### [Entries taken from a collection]
○ ○ ○ ○

(* ===== verification/EpollWait.v ===== *)
(** * Waiting keeps the invariant

    [epollfd_ctx_wait] dereferences the user data of the events it receives.
    On a system where the code tracks all filters it registers, every such
    pointer is one of a live node. *)

From S2P Require Import Prelude Kernel KqueueEvent EpollNode EpollLaws EpollFeed EpollCtx EpollInv EpollOps EpollRegister.

Lemma fst_zip_prefix {A B} (l : list A) (k : list B) : exists rest, l = (zip l k).*1 ++ rest.
Proof.
  revert k. induction l as [|x l IH]; intros [|y k]; cbn; eauto.
  destruct (IH k) as [rest Hr]. exists rest. by f_equal.
Qed.

Section Wait.
Context {W : Type} `{EpollLaws W, !Pollable W, !PollableLaws W}.
Context (o : stop -> Prop) (Ho : forall why, why <> DanglingPointer -> o why) (Htr : tracked = true).

Lemma tracked_user : has_evfilt_user = true.
Proof. unfold tracked in Htr. by destruct has_evfilt_user. Qed.

Lemma tracked_except : has_evfilt_except = false.
Proof. unfold tracked in Htr. destruct has_evfilt_user, has_evfilt_except; done. Qed.

Lemma assert_allowed : false = true \/ o AssertFailed.
Proof. right. by apply Ho. Qed.

(** ** Events of a node *)

Definition eof_legal (n : RegisteredFDsNode) (e : Z) : Prop :=
  e = 0 \/ e = EOF_STATE_BOTH \/
  node_type n = NODE_TYPE_SOCKET /\ (e = EOF_STATE_READ_EOF \/ e = EOF_STATE_WRITE_EOF).

Lemma same_ok n n' : node_ok false n -> same_node n n' -> eof_legal n (eof_state n') ->
  node_ok false n'.
Proof.
  intros [] [] He. unfold eof_legal, readable, writable in *.
  split; unfold readable, writable; rewrite ?s_type, ?s_node_data, ?s_fd, ?s_list, ?s_pipe; try done.
  intros E. by destruct (s_filters E) as [-> ->]; auto.
Qed.

Lemma same_masked n n' : masked n -> same_node n n' -> masked n'.
Proof. intros Hm []. unfold masked. by rewrite s_type, s_events. Qed.

Lemma wp_assert_any b {C} Q (s : C) : (b = true -> Q tt s) -> wpg o (c_assert b) Q s.
Proof. intros HQ. apply wp_assert. destruct b; [by apply HQ|by apply Ho]. Qed.

Lemma trigger_self_any p kq n (w : W) (Q : unit -> RegisteredFDsNode * W -> Prop) :
  (forall w', fed_world p n w w' -> Q tt (n, w')) -> wpg o (registered_fds_node_trigger_self p kq) Q (n, w).
Proof. intros HQ. apply trigger_self_spec; [left; apply tracked_user|done]. Qed.

Lemma feed_poll_kept p kev n w (Q : unit -> RegisteredFDsNode * W -> Prop) :
  (forall n' w', same_node n n' -> eof_state n' = eof_state n -> fed_world p n w w' -> Q tt (n', w')) ->
  wpg o (feed_poll kev) Q (n, w).
Proof.
  intros HQ. unfold feed_poll, get. apply wp_bind, wp_gets, wp_bind, wp_assert_any. intros _.
  rewrite tracked_user. apply wp_bind, wp_assert_any. intros _. apply wp_bind, wp_poll1.
  intros r w1 Hc1. apply wp_bind, wp_mod_self. apply wp_bind, wp_assert_any. intros _.
  apply translate_fed. intros n' [Hs _] He. apply HQ.
  - etrans; [|exact Hs]. by split.
  - exact He.
  - by apply fed_world_calm.
Qed.

Lemma feed_fifo_kept p kq kev n w (Q : unit -> RegisteredFDsNode * W -> Prop) :
  node_ok false n -> masked n -> node_type n = NODE_TYPE_FIFO ->
  (forall n' w', same_node n n' -> eof_state n' = eof_state n -> fed_world p n w w' -> Q tt (n', w')) ->
  wpg o (feed_fifo_self p kq kev) Q (n, w).
Proof.
  intros Hok Hm Et HQ. unfold feed_fifo_self, get. apply wp_bind, wp_gets.
  do 4 (apply wp_bind, wp_assert_any; intros _).
  apply wp_bind, (wp_filters o false assert_allowed n w); [done..|]. intros f _ _ _.
  apply wp_bind, wp_assert_any. intros _. apply wp_bind, wp_call_pair.
  set (k := EV_SET _ _ _ _ _ _).
  assert (fed_world p n w (kernel_step (sys_kevent kq [k] 1 None) w).2) as Hg.
  { apply fed_world_kevent. intros k' ->%list_elem_of_singleton _. split; [done|]. intros _. right.
    unfold key_of. cbn. rewrite Et, u32_fd by apply Hok. auto. }
  destruct (kernel_step _ w) as [r w1]. cbn [snd] in Hg.
  destruct (negb _).
  - apply wp_bind, wp_when.
    assert (forall w2, fed_world p n w w2 -> wpg o (feed_out kev (Z.lor EPOLLERR EPOLLOUT)) Q (n, w2)) as Hout.
    { intros w2 Hg2. apply feed_out_fed. intros n' w' [Hs _] He Hc. apply HQ; [done..|].
      eapply fed_world_trans; [exact Hg2|by apply fed_world_calm]. }
    destruct (negb _); [|by apply Hout]. apply trigger_self_any. intros w2 Hc2. apply Hout.
    by eapply fed_world_trans.
  - apply wp_bind, wp_mod_self, translate_fed. intros n' [Hs _] He. apply HQ; [|exact He|done].
    etrans; [|exact Hs]. split; try done. cbn. congruence.
Qed.

Lemma feed_event_kept p kq kev n w (Q : unit -> RegisteredFDsNode * W -> Prop) :
  node_ok false n -> masked n ->
  (forall n' w', same_node n n' -> node_ok false n' -> fed_world p n w w' -> Q tt (n', w')) ->
  wpg o (registered_fds_node_feed_event p kq kev) Q (n, w).
Proof.
  intros Hok Hm HQ. unfold registered_fds_node_feed_event, get. apply wp_bind, wp_gets. cbn [fst].
  pose proof (n_eof _ _ Hok) as Heof. unfold is_type.
  assert (forall n', same_node n n' -> eof_state n' = eof_state n -> node_ok false n') as Hsame.
  { intros n' Hs He. apply (same_ok n); [done..|]. by rewrite He. }
  case_bool_decide as Ep; [|case_bool_decide as Ef].
  - apply (feed_poll_kept p). auto.
  - destruct (is_self_event n kev); cbn [andb].
    + apply feed_fifo_kept; auto.
    + apply feed_filter_fed; [apply tracked_except|right; split; by apply Ho|].
      intros n' w' [Hs _] He Hc. apply HQ; [done|apply (same_ok n); [done..|]|by apply fed_world_calm].
      rewrite He. by apply next_eof_state_legal, (ok_filterable false).
  - cbn [andb]. apply feed_filter_fed; [apply tracked_except|right; split; by apply Ho|].
    intros n' w' [Hs _] He Hc. apply HQ; [done|apply (same_ok n); [done..|]|by apply fed_world_calm].
    rewrite He. by apply next_eof_state_legal, (ok_filterable false).
Qed.

(** ** The instance *)

Abbreviation I kq c w := (inv false 0 kq c w).

Lemma stable_node kq c w p n : I kq c w -> nodes c !! p = Some n ->
  node_ok false n /\ masked n /\ is_registered n = true.
Proof.
  intros Hi Hn. apply (i_stable _ _ _ (i_shape _ _ _ _ _ Hi) p n Hn).
  by apply (i_node _ _ _ (i_shape _ _ _ _ _ Hi) p n).
Qed.

(** The descriptor and the user data of the node at [p]. *)
Definition view (c : EpollFDCtx) (p : Z) : option (Z * Z) :=
  (fun n => (fd n, data n)) <$> nodes c !! p.

(** The same nodes are there. *)
Definition keeps (c c' : EpollFDCtx) : Prop := forall p, view c' p = view c p.

#[local] Instance keeps_preorder : PreOrder keeps.
Proof. split; [by intros c p|]. intros c1 c2 c3 H12 H23 p. by rewrite H23. Qed.

Lemma keeps_live c c' p : keeps c c' -> is_Some (nodes c !! p) -> is_Some (nodes c' !! p).
Proof.
  intros Hk [n Hn]. specialize (Hk p). unfold view in Hk. rewrite Hn in Hk.
  destruct (nodes c' !! p); [eauto|done].
Qed.

Lemma frame_keeps p c c' n n' : nodes c !! p = Some n -> frame p c c' -> nodes c' !! p = Some n' ->
  fd n' = fd n -> data n' = data n -> keeps c c'.
Proof.
  intros Hn Hf Hn' Hfd Hd q. unfold view. destruct (decide (q = p)) as [->|Hq].
  - by rewrite Hn, Hn'; cbn; rewrite Hfd, Hd.
  - by rewrite (fr_nodes _ _ _ Hf).
Qed.

(** Code on one node that may add filters of it to any kqueue. *)
Lemma wp_stable_op {A} p kq (m : M (RegisteredFDsNode * W) A) c w n Q :
  I kq c w -> nodes c !! p = Some n ->
  wpg o m (fun a s => same_place n s.1 /\ fed_world p n w s.2 /\ stable false s.1 /\
    forall c', I kq c' s.2 -> nodes c' !! p = Some s.1 -> frame p c c' -> Q a (c', s.2)) (n, w) ->
  wpg o (on_node p m) Q (c, w).
Proof.
  intros Hi Hn Hm. apply (wp_node_op o false p kq m c w n); [by apply inv_focus|done|].
  eapply wp_mono; [exact Hm|]. intros a [n' w'] (Hp & Hg & Hs & HQ). cbn [fst snd] in *.
  split; [done|split; [apply Hg|]]. intros c' Hi' Hn' Hf _. apply HQ; [|done..].
  eapply inv_unfocus; [exact Hi'|]. congruence.
Qed.

Lemma same_node_place n n' : same_node n n' -> same_place n n'.
Proof. intros []. split_and!; congruence. Qed.

Lemma same_stable n n' : stable false n -> same_node n n' -> node_ok false n' -> stable false n'.
Proof.
  intros (_ & Hm & Hr) Hs Hok. split; [done|split; [by eapply same_masked|]].
  by rewrite (s_registered _ _ Hs).
Qed.

(** ** Registering again *)

Lemma masked_mask n : masked n -> masked (mask n).
Proof.
  intros Hm Hs. destruct (mask_same n) as (_ & _ & Et & _). rewrite Et in Hs.
  specialize (Hm Hs). unfold mask, is_type. rewrite bool_decide_eq_false_2 by done. cbn.
  change (within (u16 (Z.ldiff (Z.ldiff (events n) EPOLLRDHUP) EPOLLPRI)) (Z.lor EPOLLIN EPOLLOUT)).
  change (within (events n) (Z.lor EPOLLIN EPOLLOUT)) in Hm. unfold u16. bitwise.
Qed.

Lemma touched_stable n n' : stable false n -> touched (mask n) n' -> node_ok false n' -> stable false n'.
Proof.
  intros (_ & Hm & Hr) Ht Hok. destruct (mask_same n) as (_ & Er & Et & _).
  split; [done|split].
  - intros Hs. rewrite (t_events _ _ Ht). apply (masked_mask n Hm).
    intros E. apply Hs. destruct (t_type _ _ Ht) as [E1|[E1 _]]; congruence.
  - by rewrite (t_registered _ _ Ht), Er.
Qed.

Lemma mask_data n : data (mask n) = data n.
Proof. unfold mask. by destruct (is_type _ n). Qed.
(* ===== verification/EpollReport.v ===== *)
(** * What [epoll_wait] reports

    Between two calls no node has collected an event.  While [epoll_wait] looks at what
    the kernel reports, the nodes it has put into the answer are exactly those with an
    event, so no descriptor is reported twice, none is reported with nothing, and the
    answer fits the array of the caller. *)

From S2P Require Import Prelude Kernel KqueueEvent EpollNode EpollLaws EpollFeed EpollCtx EpollInv EpollOps EpollRegister EpollWait Frame.

#[local] Abbreviation any := (fun _ : stop => True).
#[local] Abbreviation always := (fun _ => True).

(** Nothing is said of a run that stops. *)
Lemma wp_const {S A} (m : M S A) (P : Prop) s : P -> wpg any m (fun _ _ => P) s.
Proof. intros HP. unfold wpg. by destruct (m s). Qed.

(** ** A node during a call *)

(** A descriptor of the kernel whose EPOLLRDHUP needs no translation. *)
Record plain `{Platform} (n : RegisteredFDsNode) : Prop := {
  p_type : node_type n <> NODE_TYPE_KQUEUE;
  p_rdhup : needs_rdhup_translation n = false;
  p_masked : masked n;
  p_within : within (revents n) (reportable n)
}.

(** [n] is [n0] later in the call. *)
Record since (n0 n : RegisteredFDsNode) : Prop := {
  sn_fd : fd n = fd n0;
  sn_data : data n = data n0;
  sn_events : events n = events n0
}.

(** The node has an event exactly when [b]; at least when [b]. *)
Definition holding `{Platform} (n0 : RegisteredFDsNode) (b : Prop) (n : RegisteredFDsNode) : Prop :=
  plain n /\ since n0 n /\ (revents n <> 0 <-> b).
Definition at_least `{Platform} (n0 : RegisteredFDsNode) (b : Prop) (n : RegisteredFDsNode) : Prop :=
  plain n /\ since n0 n /\ (b -> revents n <> 0).

Lemma since_trans n0 n1 n2 : since n0 n1 -> since n1 n2 -> since n0 n2.
Proof. intros [] []. split; congruence. Qed.

(** Fields nothing of this depends on. *)
Lemma holding_ext `{Platform} n0 b n n' : node_type n' = node_type n ->
  (fd n', data n', events n', revents n', needs_rdhup_translation n') =
  (fd n, data n, events n, revents n, needs_rdhup_translation n) ->
  holding n0 b n -> holding n0 b n'.
Proof.
  intros Et [= Ef Ed Ee Er En] ([Ht Hr Hm Hw] & [] & Hb). split; [|split].
  - split; unfold masked, reportable in *; congruence || (rewrite ?Et, ?Ee, ?Er; done).
  - split; congruence.
  - by rewrite Er.
Qed.

Lemma at_least_ext `{Platform} n0 b n n' : node_type n' = node_type n ->
  (fd n', data n', events n', revents n', needs_rdhup_translation n') =
  (fd n, data n, events n, revents n, needs_rdhup_translation n) ->
  at_least n0 b n -> at_least n0 b n'.
Proof.
  intros Et [= Ef Ed Ee Er En] ([Ht Hr Hm Hw] & [] & Hb). split; [|split].
  - split; unfold masked, reportable in *; congruence || (rewrite ?Et, ?Ee, ?Er; done).
  - split; congruence.
  - by rewrite Er.
Qed.

(** ** Code that keeps a property of its structure, whatever the rest of the world does *)

#[local] Abbreviation keeping I m := (framed any I always m).

#[local] Instance always_neutral {W} `{!Kernel W} : Neutral (W := W) always.
Proof. by intros A c w. Qed.

Section Keeping.
Context {C W : Type} `{!Kernel W} (I : C -> Prop).

Lemma keeping_any_call {A} (c : syscall A) : keeping I (call (W := C * W) c).
Proof. intros [x w] [Hi _]. apply wp_call_pair. by destruct (kernel_step c w). Qed.

Lemma keeping_lift {A} (m : M W A) : keeping I (lift (C := C) m).
Proof.
  intros [x w] [Hi _]. apply wp_lift. unfold wpg. by destruct (m w).
Qed.

Lemma keeping_assert b : keeping I (c_assert (S := C * W) b).
Proof. intros s Hs. by destruct b. Qed.

Lemma keeping_stop {A} why : keeping I (stop_with (S := C * W) (A := A) why).
Proof. by intros s Hs. Qed.
End Keeping.

Create HintDb keeping.
Ltac keeping_part := fail.
Ltac keeping_head m := lazymatch m with ?f _ => keeping_head f | _ => m end.
Ltac keeping_step :=
  lazymatch goal with
  | |- forall _, _ => intros
  | |- framed _ _ _ (bind _ _) => apply framed_bind
  | |- framed _ _ _ (bind_result _ _) => apply framed_bind_result
  | |- framed _ _ _ (when _ _) => apply framed_when
  | |- framed _ _ _ (ret _) => apply stable_ret
  | |- framed _ _ _ (call _) => apply keeping_any_call
  | |- framed _ _ _ (lift _) => apply keeping_lift
  | |- framed _ _ _ (c_assert _) => apply keeping_assert
  | |- framed _ _ _ (stop_with _) => apply keeping_stop
  | |- framed _ _ _ (getf _) => apply framed_getf
  | |- framed _ _ _ get => apply framed_get
  | |- framed _ _ _ (match ?x with _ => _ end) => destruct x
  | |- framed _ _ _ (mod_self _) => apply framed_mod; intros; solve [eauto 2 with keeping]
  | |- framed _ _ _ ?m =>
      first [ keeping_part | solve [eauto 2 with keeping] | progress cbv zeta beta
            | let h := keeping_head m in unfold h; cbv beta ]
  end.
Ltac keeping := repeat keeping_step.

#[export] Hint Extern 1 (holding _ _ _) =>
  (eapply holding_ext; [| |eassumption]; fields; reflexivity) : keeping.
#[export] Hint Extern 1 (at_least _ _ _) =>
  (eapply at_least_ext; [| |eassumption]; fields; reflexivity) : keeping.

(** ** The events of a node *)

(** poll(2) reports what it was asked for, or one of the flags that need no request. *)
Class PollAsked (W : Type) `{!Platform, !Kernel W} :=
  law_poll_asked w fd ev :
    match (kernel_step (sys_poll [{| pfd_fd := fd; pfd_events := ev; pfd_revents := 0 |}] 0) w).1 with
    | Ok (_, p :: _) => within (pfd_revents p) (Z.lor ev (Z.lor POLLNVAL (Z.lor POLLHUP POLLERR)))
    | _ => True
    end.

Section Node.
Context {W : Type} `{!Platform, !Kernel W, !Fuel, !Pollable W, !PollAsked W}.

Abbreviation N := (M (RegisteredFDsNode * W)).

Lemma add_self_trigger_keeping n0 b p kq :
  keeping (holding n0 b) (registered_fds_node_add_self_trigger (W := W) p kq).
Proof. keeping. Qed.

Lemma trigger_self_keeping n0 b p kq :
  keeping (holding n0 b) (registered_fds_node_trigger_self (W := W) p kq).
Proof. keeping. Qed.

Lemma trigger_self_at_least n0 b p kq :
  keeping (at_least n0 b) (registered_fds_node_trigger_self (W := W) p kq).
Proof. keeping. Qed.

Lemma needed_filters_keeping n0 b : keeping (holding n0 b) (needed_filters (W := W)).
Proof. keeping. Qed.

Lemma needed_filters_at_least n0 b : keeping (at_least n0 b) (needed_filters (W := W)).
Proof. keeping. Qed.

Lemma completion_keeping n0 b kq p :
  keeping (holding n0 b) (registered_fds_node_register_for_completion (W := W) kq p).
Proof. keeping. Qed.

(** *** An event *)

Lemma lor_nonzero x y : x <> 0 -> Z.lor x y <> 0.
Proof. intros Hx [E _]%Z.lor_eq_0_iff. done. Qed.

Lemma within_land_id x a : within x a -> Z.land x a = x.
Proof.
  intros Hw. apply Z.bits_inj'. intros i Hi. rewrite Z.land_spec.
  pose proof (proj1 (within_spec x a) Hw i Hi) as Hb. destruct (Z.testbit x i); [by rewrite Hb|done].
Qed.

(** What was reported stays reported. *)
Lemma reported_stays r revs a : within r a -> r <> 0 -> Z.land (Z.lor r revs) a <> 0.
Proof.
  intros Hw Hr. rewrite Z.land_lor_distr_l, (within_land_id r a Hw). by apply lor_nonzero.
Qed.

Lemma at_least_revents n0 b n r : at_least n0 b n -> within r (reportable n) -> (b -> r <> 0) ->
  at_least n0 b (n <| revents := r |>).
Proof. intros ([Ht Hr Hm Hw] & [] & Hb) Hwr Hbr. split_and!; [split|split|]; done. Qed.

Lemma translate_at_least n0 b : keeping (at_least n0 b) (maybe_translate_rdhup (W := W)).
Proof.
  intros [n w] [Hn _]. unfold maybe_translate_rdhup, get. wps.
  pose proof (p_rdhup _ (proj1 Hn)) as E. cbn in E. rewrite E, andb_false_r. by wps.
Qed.

Lemma ask_at_least n0 b : keeping (at_least n0 b) (ask_pollable (W := W)).
Proof.
  intros [n w] [Hn _]. unfold ask_pollable, get, is_type. wps.
  rewrite bool_decide_eq_false_2 by apply (proj1 Hn). by wps.
Qed.

Lemma collect_at_least n0 b revs : keeping (at_least n0 b)
  (mod_self (W := W) (fun n => n <| revents := Z.land (Z.lor (revents n) revs) (reportable n) |>)).
Proof.
  apply framed_mod. intros n Hn. apply at_least_revents; [done| |].
  - apply within_land_r, within_refl.
  - intros Hb. destruct Hn as (Hpl & Hs & Hr). apply reported_stays; [apply Hpl|by apply Hr].
Qed.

○ ○ ○ ○

Give back exactly the lines above starting at the line where "revert k. induction" appears and ending at the line where "Lemma assert_allowed : false" appears, both included, with no other lines.

  revert k. induction l as [|x l IH]; intros [|y k]; cbn; eauto.
  destruct (IH k) as [rest Hr]. exists rest. by f_equal.
Qed.

Section Wait.
Context {W : Type} `{EpollLaws W, !Pollable W, !PollableLaws W}.
Context (o : stop -> Prop) (Ho : forall why, why <> DanglingPointer -> o why) (Htr : tracked = true).

Lemma tracked_user : has_evfilt_user = true.
Proof. unfold tracked in Htr. by destruct has_evfilt_user. Qed.

Lemma tracked_except : has_evfilt_except = false.
Proof. unfold tracked in Htr. destruct has_evfilt_user, has_evfilt_except; done. Qed.

Lemma assert_allowed : false = true \/ o AssertFailed.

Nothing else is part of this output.